┌─ Provided data

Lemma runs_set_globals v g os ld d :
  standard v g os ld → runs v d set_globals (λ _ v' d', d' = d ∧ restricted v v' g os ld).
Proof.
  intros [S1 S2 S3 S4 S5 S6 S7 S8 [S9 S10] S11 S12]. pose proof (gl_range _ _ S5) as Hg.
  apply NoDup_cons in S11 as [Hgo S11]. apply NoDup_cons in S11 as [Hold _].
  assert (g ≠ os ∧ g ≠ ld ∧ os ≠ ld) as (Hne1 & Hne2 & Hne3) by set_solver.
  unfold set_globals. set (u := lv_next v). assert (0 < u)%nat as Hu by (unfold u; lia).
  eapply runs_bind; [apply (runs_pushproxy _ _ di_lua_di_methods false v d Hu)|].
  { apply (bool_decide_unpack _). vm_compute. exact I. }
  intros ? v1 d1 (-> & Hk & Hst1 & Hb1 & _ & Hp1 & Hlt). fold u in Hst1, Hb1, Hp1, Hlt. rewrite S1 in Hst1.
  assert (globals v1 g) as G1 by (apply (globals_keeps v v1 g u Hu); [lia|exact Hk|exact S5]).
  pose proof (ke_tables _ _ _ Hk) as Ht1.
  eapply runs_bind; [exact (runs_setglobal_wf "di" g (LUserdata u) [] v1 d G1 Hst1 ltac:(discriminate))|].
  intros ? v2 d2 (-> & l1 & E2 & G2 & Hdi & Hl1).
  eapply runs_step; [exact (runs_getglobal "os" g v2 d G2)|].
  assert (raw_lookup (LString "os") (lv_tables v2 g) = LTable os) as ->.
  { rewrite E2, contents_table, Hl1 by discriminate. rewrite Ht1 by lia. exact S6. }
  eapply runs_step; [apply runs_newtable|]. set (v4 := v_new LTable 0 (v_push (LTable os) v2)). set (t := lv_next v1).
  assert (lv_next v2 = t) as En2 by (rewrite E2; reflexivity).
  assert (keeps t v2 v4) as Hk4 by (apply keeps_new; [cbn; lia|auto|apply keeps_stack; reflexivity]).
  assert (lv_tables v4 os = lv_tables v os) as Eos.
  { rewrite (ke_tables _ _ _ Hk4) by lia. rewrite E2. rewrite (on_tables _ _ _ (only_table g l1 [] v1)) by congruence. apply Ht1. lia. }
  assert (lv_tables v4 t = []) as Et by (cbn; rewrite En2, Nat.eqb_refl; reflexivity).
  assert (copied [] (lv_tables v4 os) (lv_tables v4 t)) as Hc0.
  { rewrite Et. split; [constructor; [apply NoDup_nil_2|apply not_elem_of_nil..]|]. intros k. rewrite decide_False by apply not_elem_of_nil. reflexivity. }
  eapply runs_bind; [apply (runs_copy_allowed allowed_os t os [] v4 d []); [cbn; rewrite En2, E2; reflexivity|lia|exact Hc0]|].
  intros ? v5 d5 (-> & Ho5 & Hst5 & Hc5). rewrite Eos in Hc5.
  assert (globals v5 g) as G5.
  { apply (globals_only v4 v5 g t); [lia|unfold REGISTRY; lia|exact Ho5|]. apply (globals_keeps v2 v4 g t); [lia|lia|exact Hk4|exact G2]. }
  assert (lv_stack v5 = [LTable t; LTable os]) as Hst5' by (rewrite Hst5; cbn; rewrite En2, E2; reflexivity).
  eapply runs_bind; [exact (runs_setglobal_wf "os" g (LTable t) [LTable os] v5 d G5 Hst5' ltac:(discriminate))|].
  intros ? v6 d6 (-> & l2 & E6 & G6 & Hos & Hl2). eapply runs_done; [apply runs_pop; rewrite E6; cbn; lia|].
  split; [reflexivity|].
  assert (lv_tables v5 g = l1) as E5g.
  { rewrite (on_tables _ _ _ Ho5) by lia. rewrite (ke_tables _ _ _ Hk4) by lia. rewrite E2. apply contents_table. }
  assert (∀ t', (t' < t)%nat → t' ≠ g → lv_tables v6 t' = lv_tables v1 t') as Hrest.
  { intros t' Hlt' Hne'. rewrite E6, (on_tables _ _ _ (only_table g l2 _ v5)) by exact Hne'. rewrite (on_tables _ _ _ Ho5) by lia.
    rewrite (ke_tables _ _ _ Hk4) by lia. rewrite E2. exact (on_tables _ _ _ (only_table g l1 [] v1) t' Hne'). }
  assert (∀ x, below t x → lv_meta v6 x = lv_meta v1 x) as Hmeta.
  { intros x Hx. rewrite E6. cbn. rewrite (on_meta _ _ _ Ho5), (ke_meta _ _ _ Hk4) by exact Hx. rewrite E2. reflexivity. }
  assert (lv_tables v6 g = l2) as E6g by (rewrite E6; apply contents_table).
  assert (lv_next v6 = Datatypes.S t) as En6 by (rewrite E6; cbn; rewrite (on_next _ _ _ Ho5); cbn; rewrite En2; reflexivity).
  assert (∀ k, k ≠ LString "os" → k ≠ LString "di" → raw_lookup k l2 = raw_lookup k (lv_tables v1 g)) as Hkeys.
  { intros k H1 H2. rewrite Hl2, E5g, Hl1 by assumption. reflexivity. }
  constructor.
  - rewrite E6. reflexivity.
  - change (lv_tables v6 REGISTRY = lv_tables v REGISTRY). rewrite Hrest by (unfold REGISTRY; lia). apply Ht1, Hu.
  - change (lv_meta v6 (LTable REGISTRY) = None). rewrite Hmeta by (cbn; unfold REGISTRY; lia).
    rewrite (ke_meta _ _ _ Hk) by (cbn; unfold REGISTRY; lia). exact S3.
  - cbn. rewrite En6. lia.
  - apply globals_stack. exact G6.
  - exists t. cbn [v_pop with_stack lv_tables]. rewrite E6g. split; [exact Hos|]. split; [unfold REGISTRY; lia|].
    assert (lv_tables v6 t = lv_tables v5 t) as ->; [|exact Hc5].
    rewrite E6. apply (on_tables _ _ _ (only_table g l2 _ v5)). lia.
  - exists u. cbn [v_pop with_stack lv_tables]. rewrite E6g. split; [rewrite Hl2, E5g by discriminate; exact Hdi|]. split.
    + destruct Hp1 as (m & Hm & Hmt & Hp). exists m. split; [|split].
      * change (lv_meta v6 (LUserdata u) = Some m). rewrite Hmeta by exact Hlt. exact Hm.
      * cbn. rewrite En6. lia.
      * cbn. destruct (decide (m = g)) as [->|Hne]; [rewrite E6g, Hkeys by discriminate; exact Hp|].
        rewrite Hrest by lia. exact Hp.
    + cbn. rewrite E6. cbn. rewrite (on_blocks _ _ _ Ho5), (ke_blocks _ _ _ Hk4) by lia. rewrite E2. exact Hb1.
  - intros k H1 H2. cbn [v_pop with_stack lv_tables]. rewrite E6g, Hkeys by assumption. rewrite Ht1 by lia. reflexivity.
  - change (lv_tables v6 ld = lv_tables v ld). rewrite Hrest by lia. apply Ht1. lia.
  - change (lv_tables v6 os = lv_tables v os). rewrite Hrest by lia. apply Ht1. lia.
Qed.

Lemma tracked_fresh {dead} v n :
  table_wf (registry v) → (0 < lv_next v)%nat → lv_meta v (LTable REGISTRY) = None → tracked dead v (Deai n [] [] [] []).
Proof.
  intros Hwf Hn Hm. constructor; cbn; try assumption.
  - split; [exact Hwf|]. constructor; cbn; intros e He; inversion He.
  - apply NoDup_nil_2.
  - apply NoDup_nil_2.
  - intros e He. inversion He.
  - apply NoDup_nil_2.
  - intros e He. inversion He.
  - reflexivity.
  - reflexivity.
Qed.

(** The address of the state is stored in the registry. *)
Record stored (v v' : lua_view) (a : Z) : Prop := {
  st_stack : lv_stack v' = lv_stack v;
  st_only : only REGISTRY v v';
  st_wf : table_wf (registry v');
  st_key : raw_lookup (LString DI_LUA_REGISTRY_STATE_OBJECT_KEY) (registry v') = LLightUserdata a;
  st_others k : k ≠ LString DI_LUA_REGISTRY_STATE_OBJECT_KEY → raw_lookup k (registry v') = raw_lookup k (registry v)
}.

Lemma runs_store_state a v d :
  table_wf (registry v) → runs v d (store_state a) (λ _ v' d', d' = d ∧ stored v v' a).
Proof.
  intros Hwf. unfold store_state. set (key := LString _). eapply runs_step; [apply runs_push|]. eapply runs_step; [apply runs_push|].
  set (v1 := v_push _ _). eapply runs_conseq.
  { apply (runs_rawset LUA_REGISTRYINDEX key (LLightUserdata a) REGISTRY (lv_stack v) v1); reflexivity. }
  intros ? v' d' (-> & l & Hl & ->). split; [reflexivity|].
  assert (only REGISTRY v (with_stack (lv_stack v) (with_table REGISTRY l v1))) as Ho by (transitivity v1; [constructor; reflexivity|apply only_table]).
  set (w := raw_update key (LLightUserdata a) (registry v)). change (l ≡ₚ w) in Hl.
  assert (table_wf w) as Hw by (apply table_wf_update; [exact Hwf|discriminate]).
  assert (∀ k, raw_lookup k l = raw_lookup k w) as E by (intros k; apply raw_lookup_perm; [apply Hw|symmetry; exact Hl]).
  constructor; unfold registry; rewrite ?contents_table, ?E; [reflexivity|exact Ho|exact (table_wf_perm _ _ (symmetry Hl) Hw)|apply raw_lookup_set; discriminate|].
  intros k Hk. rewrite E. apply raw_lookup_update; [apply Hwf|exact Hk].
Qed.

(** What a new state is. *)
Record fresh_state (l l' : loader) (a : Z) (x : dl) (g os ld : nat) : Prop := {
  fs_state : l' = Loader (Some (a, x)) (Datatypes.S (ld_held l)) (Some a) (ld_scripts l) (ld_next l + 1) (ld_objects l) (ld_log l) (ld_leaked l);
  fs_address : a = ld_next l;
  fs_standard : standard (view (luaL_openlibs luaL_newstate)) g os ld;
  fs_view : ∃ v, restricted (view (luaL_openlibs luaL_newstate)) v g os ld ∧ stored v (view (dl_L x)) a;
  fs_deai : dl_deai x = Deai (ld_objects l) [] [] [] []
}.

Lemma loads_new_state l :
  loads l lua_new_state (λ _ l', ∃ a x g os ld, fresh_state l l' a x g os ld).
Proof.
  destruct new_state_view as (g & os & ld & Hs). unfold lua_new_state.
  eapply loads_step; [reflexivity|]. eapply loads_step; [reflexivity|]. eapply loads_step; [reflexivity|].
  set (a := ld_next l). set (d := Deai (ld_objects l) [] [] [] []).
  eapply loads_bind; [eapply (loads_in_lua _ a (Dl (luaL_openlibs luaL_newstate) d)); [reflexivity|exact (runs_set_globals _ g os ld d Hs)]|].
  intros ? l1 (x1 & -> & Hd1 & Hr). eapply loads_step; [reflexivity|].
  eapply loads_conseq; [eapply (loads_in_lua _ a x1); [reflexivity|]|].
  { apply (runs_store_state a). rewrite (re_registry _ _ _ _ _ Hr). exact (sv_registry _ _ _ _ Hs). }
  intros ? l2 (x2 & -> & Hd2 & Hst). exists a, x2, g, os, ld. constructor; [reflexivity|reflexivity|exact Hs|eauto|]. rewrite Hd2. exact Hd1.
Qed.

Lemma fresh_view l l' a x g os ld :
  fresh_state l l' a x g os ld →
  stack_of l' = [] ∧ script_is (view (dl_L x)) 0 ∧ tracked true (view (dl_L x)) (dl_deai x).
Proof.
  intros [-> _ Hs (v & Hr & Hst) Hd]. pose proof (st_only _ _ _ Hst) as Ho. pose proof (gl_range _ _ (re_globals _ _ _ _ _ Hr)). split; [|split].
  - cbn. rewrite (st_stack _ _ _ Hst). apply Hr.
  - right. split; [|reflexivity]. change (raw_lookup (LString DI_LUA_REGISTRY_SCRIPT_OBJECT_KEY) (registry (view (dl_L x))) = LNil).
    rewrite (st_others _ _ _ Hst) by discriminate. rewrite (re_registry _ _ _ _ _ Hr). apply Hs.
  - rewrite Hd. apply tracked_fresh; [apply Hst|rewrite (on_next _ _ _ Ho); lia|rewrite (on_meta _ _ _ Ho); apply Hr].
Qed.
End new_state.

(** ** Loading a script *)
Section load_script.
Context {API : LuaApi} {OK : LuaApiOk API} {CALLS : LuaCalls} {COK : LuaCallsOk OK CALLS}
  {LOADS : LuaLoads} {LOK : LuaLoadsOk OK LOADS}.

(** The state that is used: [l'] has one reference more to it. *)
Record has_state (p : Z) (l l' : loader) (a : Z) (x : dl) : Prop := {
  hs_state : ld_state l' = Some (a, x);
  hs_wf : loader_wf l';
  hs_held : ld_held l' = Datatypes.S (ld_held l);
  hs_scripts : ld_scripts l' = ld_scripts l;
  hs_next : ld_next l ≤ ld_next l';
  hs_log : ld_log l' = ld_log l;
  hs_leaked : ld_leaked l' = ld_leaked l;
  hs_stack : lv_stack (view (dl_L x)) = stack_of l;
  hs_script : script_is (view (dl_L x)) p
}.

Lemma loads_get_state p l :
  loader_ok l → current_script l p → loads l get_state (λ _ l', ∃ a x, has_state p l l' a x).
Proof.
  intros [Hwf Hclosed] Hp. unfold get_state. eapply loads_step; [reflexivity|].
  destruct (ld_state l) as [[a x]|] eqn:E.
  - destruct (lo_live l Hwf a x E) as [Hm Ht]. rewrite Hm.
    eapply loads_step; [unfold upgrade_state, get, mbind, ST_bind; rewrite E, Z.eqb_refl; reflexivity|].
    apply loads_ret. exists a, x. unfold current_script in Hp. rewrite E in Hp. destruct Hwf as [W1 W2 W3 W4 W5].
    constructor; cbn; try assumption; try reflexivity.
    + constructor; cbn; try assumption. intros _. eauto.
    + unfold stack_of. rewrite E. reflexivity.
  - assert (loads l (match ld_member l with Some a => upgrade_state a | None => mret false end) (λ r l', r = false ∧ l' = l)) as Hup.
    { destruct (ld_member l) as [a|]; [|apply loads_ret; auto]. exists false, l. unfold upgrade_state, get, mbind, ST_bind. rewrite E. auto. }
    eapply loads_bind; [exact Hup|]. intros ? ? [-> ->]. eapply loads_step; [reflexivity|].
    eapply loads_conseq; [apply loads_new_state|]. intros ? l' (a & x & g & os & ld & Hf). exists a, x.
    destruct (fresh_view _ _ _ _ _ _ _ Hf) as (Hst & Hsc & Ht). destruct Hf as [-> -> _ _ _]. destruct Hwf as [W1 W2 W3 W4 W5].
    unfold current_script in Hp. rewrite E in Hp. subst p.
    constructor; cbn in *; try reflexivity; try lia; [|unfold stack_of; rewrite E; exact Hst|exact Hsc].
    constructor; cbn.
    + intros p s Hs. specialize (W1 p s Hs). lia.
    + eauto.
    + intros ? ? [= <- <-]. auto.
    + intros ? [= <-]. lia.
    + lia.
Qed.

└─

# What to do
Start with the line above that contains "fs_standard : standard" and stop after the line that contains "Lemma loads_new_state l". Output those lines exactly, and only those.

# Answer for this exercise
  fs_standard : standard (view (luaL_openlibs luaL_newstate)) g os ld;
  fs_view : ∃ v, restricted (view (luaL_openlibs luaL_newstate)) v g os ld ∧ stored v (view (dl_L x)) a;
  fs_deai : dl_deai x = Deai (ld_objects l) [] [] [] []
}.

Lemma loads_new_state l :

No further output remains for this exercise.